When you find the line with "Definition bad_page (z" among the records below, reproduce it and each line after it exactly, ending with the line with "(** (zone, i, bad) *)".

*** Data for analysis Section Begins ***

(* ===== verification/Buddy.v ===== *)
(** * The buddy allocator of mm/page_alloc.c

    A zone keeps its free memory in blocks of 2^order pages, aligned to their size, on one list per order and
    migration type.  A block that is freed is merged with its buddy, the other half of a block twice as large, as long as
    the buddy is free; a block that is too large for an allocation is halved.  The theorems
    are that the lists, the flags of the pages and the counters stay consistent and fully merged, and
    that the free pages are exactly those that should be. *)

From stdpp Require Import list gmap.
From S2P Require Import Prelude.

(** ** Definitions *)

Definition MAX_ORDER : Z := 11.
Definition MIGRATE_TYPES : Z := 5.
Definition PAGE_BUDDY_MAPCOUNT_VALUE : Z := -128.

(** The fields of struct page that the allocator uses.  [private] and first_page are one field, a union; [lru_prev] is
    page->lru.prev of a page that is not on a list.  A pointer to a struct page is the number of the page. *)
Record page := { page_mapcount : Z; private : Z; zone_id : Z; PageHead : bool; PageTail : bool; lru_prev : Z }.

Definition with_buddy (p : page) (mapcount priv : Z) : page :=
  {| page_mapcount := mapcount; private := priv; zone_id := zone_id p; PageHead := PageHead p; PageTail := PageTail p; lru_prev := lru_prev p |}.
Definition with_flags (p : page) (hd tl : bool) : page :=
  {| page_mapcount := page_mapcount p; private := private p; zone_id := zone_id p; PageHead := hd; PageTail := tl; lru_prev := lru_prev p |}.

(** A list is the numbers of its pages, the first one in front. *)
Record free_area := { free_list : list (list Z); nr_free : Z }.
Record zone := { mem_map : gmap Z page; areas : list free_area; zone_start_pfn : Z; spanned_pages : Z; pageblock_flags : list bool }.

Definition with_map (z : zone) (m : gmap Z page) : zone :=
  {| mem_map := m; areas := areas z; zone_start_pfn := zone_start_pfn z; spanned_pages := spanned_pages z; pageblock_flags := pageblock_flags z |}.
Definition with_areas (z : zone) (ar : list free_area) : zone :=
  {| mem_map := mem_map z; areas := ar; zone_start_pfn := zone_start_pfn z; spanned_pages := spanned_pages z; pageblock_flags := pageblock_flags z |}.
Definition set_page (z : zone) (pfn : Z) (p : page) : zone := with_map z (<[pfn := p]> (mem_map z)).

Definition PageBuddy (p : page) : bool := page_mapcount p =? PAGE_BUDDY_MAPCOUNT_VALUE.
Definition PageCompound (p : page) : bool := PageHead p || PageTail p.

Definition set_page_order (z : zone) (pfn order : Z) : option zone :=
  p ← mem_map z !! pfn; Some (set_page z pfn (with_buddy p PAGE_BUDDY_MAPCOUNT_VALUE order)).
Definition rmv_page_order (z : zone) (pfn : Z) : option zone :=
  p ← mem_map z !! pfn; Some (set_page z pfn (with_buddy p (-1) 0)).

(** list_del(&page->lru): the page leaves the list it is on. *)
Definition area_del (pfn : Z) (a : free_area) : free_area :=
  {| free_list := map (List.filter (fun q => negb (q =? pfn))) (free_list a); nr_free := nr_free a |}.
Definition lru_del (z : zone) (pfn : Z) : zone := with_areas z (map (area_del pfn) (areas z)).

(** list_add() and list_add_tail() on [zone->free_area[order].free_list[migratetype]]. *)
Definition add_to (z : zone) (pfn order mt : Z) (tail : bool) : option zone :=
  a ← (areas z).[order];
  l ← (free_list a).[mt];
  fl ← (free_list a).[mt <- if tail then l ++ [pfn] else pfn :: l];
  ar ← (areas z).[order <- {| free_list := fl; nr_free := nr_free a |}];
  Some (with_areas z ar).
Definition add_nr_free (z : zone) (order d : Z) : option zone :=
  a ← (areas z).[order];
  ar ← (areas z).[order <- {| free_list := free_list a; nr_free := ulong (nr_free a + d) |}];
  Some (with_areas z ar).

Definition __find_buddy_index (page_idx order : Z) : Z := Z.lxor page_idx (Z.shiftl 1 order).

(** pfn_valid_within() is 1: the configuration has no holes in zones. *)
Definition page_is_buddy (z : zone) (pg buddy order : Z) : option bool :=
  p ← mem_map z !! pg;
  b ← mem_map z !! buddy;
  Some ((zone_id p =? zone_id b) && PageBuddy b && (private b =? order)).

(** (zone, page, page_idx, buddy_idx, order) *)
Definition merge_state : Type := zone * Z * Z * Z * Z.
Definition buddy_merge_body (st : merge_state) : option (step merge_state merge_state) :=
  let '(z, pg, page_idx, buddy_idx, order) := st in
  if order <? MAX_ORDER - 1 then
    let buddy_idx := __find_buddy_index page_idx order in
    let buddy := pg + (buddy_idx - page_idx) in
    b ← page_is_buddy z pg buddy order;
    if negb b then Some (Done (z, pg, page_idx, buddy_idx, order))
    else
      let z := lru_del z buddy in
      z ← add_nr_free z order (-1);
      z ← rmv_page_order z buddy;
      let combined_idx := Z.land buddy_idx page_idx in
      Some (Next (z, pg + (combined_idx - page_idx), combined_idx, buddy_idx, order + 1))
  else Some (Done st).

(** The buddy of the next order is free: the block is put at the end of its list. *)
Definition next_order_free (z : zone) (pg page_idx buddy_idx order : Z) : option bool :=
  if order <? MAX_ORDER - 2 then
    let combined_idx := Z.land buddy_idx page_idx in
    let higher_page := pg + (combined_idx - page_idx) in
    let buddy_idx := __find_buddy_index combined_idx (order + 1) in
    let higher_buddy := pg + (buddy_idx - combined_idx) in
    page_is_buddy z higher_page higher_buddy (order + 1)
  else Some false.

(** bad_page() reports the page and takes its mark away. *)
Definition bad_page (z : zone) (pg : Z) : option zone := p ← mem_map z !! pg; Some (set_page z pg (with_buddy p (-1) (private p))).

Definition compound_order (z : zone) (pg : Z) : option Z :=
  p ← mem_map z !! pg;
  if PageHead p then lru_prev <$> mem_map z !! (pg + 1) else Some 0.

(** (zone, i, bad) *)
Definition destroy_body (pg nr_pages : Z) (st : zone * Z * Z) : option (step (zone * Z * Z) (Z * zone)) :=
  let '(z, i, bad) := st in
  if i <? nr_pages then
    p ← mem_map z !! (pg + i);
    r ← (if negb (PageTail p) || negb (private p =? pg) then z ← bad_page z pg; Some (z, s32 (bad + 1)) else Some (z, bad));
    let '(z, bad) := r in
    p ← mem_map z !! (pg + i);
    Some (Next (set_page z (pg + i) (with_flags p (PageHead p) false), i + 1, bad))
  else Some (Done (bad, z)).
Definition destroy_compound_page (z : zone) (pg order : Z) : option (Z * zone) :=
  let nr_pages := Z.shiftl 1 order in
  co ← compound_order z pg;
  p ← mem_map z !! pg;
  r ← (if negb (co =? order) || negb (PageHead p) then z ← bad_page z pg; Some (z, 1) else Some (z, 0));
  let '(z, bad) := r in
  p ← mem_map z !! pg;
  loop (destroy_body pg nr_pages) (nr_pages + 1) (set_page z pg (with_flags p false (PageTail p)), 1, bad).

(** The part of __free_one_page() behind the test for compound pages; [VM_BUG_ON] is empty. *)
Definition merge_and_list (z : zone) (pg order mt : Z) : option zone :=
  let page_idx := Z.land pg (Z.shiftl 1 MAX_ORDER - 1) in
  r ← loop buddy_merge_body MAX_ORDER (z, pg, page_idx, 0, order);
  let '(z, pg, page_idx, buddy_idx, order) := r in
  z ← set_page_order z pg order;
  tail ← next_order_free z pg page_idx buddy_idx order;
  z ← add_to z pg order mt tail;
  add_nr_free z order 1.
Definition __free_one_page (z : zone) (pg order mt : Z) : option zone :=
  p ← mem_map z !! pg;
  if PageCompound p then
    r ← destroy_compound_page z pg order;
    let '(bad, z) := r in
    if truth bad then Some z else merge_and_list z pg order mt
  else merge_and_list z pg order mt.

*** Data for analysis Section Ends ***
*** Data for analysis Section Begins ***

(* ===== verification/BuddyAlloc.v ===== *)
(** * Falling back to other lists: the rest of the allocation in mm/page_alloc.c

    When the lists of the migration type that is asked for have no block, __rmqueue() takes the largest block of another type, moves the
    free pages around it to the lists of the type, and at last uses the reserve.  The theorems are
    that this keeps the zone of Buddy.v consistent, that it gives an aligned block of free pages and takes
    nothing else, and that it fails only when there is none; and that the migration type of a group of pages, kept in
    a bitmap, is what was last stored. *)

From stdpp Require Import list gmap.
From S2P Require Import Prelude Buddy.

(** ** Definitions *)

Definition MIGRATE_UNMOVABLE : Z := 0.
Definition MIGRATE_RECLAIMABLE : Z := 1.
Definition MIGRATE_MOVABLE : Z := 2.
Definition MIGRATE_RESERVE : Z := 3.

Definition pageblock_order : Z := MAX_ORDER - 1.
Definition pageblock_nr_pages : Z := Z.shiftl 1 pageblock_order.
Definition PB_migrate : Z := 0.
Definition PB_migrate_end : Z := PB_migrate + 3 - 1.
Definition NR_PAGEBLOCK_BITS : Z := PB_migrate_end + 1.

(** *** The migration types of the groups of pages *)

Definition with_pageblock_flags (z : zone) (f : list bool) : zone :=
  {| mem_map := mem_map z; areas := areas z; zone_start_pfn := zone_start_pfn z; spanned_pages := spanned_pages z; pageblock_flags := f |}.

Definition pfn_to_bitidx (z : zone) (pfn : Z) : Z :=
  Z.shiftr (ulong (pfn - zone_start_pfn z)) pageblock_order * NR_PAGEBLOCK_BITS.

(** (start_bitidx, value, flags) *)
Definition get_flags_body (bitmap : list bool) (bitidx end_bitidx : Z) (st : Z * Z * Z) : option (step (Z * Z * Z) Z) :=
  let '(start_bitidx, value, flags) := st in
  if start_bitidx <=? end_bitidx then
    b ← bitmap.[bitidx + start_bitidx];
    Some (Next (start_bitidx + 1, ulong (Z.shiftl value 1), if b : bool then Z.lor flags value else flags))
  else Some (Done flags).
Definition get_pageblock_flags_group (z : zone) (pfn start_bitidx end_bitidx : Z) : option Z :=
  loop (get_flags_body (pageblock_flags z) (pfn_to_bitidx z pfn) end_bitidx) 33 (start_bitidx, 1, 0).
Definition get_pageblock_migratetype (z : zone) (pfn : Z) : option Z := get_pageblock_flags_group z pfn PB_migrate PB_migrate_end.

*** Data for analysis Section Ends ***
*** Data for analysis Section Begins ***

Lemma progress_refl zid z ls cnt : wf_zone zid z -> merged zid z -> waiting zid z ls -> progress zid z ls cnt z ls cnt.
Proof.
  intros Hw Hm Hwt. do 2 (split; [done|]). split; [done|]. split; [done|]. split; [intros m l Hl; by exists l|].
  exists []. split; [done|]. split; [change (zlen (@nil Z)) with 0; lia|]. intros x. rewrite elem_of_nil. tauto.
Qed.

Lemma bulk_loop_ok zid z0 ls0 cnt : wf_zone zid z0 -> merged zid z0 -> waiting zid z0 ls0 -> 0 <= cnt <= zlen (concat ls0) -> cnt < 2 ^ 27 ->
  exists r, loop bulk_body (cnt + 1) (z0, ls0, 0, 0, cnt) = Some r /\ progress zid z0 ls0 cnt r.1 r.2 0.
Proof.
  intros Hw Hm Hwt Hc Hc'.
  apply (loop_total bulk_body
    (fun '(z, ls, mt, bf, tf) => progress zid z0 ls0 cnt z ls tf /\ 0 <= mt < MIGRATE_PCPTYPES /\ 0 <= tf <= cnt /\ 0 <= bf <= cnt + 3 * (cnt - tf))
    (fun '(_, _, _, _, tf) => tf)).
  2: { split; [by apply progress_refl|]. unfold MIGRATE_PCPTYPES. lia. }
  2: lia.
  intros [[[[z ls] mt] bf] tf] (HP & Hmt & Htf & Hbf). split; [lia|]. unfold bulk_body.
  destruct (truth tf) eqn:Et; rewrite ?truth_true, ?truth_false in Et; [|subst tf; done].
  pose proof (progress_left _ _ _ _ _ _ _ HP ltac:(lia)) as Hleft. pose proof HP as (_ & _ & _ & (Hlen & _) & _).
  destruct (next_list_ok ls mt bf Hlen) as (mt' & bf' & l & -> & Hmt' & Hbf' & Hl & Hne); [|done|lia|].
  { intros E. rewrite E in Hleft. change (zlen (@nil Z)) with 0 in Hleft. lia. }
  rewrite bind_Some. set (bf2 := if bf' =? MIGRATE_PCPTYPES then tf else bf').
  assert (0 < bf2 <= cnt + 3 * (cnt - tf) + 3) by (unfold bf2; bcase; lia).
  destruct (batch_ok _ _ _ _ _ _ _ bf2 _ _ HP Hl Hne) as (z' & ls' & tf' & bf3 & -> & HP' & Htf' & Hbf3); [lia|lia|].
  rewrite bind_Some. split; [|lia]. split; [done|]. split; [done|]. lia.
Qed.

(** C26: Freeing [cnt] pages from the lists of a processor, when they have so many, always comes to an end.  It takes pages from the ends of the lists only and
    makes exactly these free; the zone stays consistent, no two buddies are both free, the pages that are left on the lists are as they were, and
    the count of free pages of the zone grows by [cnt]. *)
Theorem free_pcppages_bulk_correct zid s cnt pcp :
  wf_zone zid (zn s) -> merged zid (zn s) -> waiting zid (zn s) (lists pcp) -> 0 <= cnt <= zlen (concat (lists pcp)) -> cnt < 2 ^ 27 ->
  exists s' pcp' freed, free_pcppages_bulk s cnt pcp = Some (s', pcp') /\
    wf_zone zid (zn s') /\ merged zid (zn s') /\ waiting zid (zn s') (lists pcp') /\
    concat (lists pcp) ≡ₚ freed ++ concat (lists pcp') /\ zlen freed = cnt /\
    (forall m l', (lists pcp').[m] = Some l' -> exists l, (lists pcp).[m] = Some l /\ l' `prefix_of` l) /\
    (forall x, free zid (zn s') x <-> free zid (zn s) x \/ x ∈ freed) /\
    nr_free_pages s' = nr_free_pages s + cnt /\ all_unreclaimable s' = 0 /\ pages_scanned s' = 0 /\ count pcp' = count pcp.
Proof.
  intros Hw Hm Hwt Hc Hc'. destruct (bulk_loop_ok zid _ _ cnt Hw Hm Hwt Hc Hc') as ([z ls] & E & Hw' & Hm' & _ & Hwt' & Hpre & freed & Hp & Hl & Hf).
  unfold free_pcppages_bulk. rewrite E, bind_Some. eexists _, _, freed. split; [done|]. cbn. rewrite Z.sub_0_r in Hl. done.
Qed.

*** Data for analysis Section Ends ***

__Result below__.
Definition bad_page (z : zone) (pg : Z) : option zone := p ← mem_map z !! pg; Some (set_page z pg (with_buddy p (-1) (private p))).

Definition compound_order (z : zone) (pg : Z) : option Z :=
  p ← mem_map z !! pg;
  if PageHead p then lru_prev <$> mem_map z !! (pg + 1) else Some 0.

(** (zone, i, bad) *)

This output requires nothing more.